## BRIEF
The output should be every line below that includes the word "user".

## EXTRACTED MATERIAL
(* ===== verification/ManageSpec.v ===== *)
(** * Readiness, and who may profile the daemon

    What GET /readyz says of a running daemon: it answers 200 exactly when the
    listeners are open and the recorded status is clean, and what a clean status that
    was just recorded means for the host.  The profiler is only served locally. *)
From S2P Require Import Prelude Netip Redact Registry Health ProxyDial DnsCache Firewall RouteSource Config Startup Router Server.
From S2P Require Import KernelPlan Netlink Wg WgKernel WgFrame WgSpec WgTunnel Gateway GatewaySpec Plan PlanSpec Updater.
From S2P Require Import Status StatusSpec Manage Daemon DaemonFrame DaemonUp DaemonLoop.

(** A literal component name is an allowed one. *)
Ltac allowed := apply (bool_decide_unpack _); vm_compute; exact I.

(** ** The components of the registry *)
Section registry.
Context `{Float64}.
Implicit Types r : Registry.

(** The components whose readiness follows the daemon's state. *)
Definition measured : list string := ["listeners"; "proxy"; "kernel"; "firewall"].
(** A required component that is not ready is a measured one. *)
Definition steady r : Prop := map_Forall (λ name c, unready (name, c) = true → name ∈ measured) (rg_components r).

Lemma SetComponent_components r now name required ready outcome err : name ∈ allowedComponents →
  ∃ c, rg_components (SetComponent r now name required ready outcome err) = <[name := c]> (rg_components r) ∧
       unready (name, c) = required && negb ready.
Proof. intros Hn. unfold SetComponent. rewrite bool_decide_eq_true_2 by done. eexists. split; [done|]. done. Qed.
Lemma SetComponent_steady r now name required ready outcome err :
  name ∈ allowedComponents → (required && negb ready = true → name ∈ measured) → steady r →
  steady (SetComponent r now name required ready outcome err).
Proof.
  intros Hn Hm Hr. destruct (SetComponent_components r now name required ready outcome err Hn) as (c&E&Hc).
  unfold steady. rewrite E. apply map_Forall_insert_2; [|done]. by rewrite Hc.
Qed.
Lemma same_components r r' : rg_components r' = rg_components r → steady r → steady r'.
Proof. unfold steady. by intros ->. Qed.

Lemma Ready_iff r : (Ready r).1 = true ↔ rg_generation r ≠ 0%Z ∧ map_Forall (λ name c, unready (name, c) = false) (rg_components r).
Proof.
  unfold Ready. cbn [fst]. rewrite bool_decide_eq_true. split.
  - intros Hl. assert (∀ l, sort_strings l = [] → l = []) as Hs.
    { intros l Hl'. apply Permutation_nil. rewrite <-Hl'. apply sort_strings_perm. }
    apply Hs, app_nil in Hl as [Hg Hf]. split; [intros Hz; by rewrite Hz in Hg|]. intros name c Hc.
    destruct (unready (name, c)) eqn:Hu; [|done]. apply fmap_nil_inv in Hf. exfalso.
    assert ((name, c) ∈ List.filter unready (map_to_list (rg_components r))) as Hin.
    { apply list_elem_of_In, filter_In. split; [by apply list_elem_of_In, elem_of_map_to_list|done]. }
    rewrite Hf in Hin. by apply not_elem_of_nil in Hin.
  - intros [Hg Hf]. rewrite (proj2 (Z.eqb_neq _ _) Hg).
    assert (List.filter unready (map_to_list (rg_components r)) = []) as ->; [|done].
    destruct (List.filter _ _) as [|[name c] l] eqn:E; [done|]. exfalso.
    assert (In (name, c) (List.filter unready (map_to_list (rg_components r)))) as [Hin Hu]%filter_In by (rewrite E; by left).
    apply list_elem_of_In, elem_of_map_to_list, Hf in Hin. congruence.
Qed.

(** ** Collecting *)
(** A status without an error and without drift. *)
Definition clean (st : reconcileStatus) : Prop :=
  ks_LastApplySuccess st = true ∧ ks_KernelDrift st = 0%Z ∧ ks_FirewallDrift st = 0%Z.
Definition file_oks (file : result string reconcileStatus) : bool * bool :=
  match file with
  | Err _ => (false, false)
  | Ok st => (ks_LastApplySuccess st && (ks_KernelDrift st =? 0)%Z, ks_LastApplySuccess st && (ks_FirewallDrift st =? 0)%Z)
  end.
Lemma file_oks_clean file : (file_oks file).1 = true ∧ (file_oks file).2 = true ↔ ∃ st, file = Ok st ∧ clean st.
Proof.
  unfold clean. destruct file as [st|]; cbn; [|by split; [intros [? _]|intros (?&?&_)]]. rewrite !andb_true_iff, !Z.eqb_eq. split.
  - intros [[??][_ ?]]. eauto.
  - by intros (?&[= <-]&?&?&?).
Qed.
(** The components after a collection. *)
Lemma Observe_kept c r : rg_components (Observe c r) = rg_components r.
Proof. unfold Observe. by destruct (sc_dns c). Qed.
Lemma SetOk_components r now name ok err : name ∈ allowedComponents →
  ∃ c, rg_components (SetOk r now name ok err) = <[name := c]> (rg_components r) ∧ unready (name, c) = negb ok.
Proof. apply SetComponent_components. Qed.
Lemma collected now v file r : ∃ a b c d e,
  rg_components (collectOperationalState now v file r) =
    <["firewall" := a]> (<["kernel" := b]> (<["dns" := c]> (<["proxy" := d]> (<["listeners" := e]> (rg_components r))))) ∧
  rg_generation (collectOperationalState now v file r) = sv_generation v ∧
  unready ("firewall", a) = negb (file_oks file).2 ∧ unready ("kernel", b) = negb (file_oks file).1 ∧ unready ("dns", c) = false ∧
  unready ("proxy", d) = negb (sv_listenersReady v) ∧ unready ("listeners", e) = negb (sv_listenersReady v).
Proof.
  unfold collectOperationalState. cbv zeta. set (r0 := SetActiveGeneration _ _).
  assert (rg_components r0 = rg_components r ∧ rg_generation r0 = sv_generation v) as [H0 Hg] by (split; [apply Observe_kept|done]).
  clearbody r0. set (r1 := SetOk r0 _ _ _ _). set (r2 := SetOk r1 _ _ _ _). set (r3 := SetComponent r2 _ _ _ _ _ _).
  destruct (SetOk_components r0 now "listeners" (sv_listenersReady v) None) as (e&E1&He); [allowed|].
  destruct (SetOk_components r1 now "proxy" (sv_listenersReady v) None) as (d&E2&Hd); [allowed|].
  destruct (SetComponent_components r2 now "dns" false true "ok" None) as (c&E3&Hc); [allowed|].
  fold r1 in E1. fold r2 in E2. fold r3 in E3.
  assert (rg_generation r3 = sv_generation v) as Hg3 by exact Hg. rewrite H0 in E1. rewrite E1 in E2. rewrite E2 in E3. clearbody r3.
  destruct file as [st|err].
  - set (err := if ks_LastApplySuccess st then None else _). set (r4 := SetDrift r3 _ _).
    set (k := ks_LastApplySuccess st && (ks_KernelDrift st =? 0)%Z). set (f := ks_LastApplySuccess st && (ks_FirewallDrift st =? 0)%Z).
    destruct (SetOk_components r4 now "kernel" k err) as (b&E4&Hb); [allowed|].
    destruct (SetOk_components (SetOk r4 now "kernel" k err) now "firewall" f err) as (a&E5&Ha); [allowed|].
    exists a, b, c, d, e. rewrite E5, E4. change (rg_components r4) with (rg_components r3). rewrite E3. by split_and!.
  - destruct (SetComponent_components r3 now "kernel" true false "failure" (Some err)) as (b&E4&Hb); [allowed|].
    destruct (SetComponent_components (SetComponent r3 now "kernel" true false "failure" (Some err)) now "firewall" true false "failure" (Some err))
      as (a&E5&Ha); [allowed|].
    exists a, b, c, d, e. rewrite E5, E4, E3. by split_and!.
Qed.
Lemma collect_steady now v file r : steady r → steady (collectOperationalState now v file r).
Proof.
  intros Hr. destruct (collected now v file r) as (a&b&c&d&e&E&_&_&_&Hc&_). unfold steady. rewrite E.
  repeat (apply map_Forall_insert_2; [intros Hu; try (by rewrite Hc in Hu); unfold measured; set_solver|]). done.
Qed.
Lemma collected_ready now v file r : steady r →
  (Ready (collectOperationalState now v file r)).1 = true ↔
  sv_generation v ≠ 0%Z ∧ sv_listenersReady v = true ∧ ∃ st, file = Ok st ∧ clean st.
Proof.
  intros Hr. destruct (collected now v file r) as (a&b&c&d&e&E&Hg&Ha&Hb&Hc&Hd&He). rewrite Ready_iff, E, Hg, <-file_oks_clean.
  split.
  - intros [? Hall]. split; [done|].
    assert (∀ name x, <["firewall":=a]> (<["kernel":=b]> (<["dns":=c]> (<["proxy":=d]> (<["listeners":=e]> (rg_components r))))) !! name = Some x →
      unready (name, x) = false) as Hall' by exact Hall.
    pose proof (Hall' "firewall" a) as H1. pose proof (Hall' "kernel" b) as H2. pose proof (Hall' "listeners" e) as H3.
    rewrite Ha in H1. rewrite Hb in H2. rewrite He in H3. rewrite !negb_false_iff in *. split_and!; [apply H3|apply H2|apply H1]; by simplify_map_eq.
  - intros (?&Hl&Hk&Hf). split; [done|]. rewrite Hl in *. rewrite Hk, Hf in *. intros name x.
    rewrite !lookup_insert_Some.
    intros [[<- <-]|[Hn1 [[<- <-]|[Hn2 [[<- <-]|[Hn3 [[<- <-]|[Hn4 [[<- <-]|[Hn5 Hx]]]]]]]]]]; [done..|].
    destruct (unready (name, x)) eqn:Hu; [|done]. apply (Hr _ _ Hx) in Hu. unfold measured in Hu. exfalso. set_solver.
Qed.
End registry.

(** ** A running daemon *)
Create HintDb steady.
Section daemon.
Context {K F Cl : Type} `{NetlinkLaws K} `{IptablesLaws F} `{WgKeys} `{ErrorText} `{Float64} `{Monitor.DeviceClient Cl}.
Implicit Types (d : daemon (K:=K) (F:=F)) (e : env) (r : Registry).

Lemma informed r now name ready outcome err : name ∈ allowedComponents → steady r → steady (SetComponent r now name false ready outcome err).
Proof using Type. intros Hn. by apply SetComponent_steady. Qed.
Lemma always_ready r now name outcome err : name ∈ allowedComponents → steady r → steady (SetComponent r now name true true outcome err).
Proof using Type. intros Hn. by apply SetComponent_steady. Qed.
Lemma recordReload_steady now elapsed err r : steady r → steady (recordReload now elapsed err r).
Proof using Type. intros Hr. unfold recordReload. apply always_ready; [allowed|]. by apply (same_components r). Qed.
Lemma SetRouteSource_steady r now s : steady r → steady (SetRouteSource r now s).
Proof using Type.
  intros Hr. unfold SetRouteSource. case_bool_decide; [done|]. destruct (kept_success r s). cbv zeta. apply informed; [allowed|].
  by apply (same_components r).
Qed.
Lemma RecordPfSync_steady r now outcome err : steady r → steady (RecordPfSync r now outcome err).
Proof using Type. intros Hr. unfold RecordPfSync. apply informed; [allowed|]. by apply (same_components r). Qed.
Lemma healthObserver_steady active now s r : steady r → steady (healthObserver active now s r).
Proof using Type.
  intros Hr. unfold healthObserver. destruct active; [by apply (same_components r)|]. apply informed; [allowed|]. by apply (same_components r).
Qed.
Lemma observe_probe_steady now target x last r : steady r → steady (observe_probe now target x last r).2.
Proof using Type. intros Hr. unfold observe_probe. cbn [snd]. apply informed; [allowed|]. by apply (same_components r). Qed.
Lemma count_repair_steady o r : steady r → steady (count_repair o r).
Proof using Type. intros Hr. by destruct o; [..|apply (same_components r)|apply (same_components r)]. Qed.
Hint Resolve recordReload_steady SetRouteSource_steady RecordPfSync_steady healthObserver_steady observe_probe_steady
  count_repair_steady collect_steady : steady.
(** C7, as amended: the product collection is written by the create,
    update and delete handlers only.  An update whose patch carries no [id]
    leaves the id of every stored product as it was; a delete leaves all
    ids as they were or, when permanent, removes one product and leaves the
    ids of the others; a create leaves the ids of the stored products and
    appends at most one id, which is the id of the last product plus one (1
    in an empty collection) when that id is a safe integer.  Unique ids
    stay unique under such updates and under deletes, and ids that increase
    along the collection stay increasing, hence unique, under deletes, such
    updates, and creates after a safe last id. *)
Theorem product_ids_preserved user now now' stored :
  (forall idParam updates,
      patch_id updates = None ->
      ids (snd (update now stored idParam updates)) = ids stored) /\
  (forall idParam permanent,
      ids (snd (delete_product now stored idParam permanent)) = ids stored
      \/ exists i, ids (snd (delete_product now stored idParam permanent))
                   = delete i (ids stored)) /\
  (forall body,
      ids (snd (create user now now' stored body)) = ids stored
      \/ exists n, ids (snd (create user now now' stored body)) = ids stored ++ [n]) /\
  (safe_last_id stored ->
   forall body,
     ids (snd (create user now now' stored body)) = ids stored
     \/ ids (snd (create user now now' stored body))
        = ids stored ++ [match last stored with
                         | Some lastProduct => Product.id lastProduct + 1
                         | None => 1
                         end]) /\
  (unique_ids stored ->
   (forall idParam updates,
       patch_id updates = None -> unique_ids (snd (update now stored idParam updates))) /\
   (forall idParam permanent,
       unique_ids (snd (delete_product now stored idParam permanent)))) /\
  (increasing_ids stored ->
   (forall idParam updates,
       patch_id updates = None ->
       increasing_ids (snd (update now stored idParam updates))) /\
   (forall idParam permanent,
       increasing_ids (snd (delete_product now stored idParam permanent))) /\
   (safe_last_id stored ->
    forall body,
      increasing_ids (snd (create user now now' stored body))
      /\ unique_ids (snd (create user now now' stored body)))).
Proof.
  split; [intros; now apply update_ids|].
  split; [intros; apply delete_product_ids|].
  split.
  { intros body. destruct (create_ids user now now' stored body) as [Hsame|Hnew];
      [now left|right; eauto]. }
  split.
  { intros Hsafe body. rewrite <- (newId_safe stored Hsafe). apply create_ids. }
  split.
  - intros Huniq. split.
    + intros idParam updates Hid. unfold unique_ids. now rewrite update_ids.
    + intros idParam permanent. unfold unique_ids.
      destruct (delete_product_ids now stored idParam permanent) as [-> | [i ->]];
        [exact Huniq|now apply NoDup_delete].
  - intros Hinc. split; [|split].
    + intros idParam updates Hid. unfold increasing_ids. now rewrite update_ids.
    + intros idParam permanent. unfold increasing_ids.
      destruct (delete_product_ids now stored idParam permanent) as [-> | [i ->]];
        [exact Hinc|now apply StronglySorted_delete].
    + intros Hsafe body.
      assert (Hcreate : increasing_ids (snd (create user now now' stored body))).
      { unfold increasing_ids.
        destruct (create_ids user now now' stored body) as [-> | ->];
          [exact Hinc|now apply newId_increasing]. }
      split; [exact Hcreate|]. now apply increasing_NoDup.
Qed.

## THE COMPLETED TASK
Theorem product_ids_preserved user now now' stored :
      ids (snd (create user now now' stored body)) = ids stored
      \/ exists n, ids (snd (create user now now' stored body)) = ids stored ++ [n]) /\
     ids (snd (create user now now' stored body)) = ids stored
     \/ ids (snd (create user now now' stored body))
      increasing_ids (snd (create user now now' stored body))
      /\ unique_ids (snd (create user now now' stored body)))).
  { intros body. destruct (create_ids user now now' stored body) as [Hsame|Hnew];
      assert (Hcreate : increasing_ids (snd (create user now now' stored body))).
        destruct (create_ids user now now' stored body) as [-> | ->];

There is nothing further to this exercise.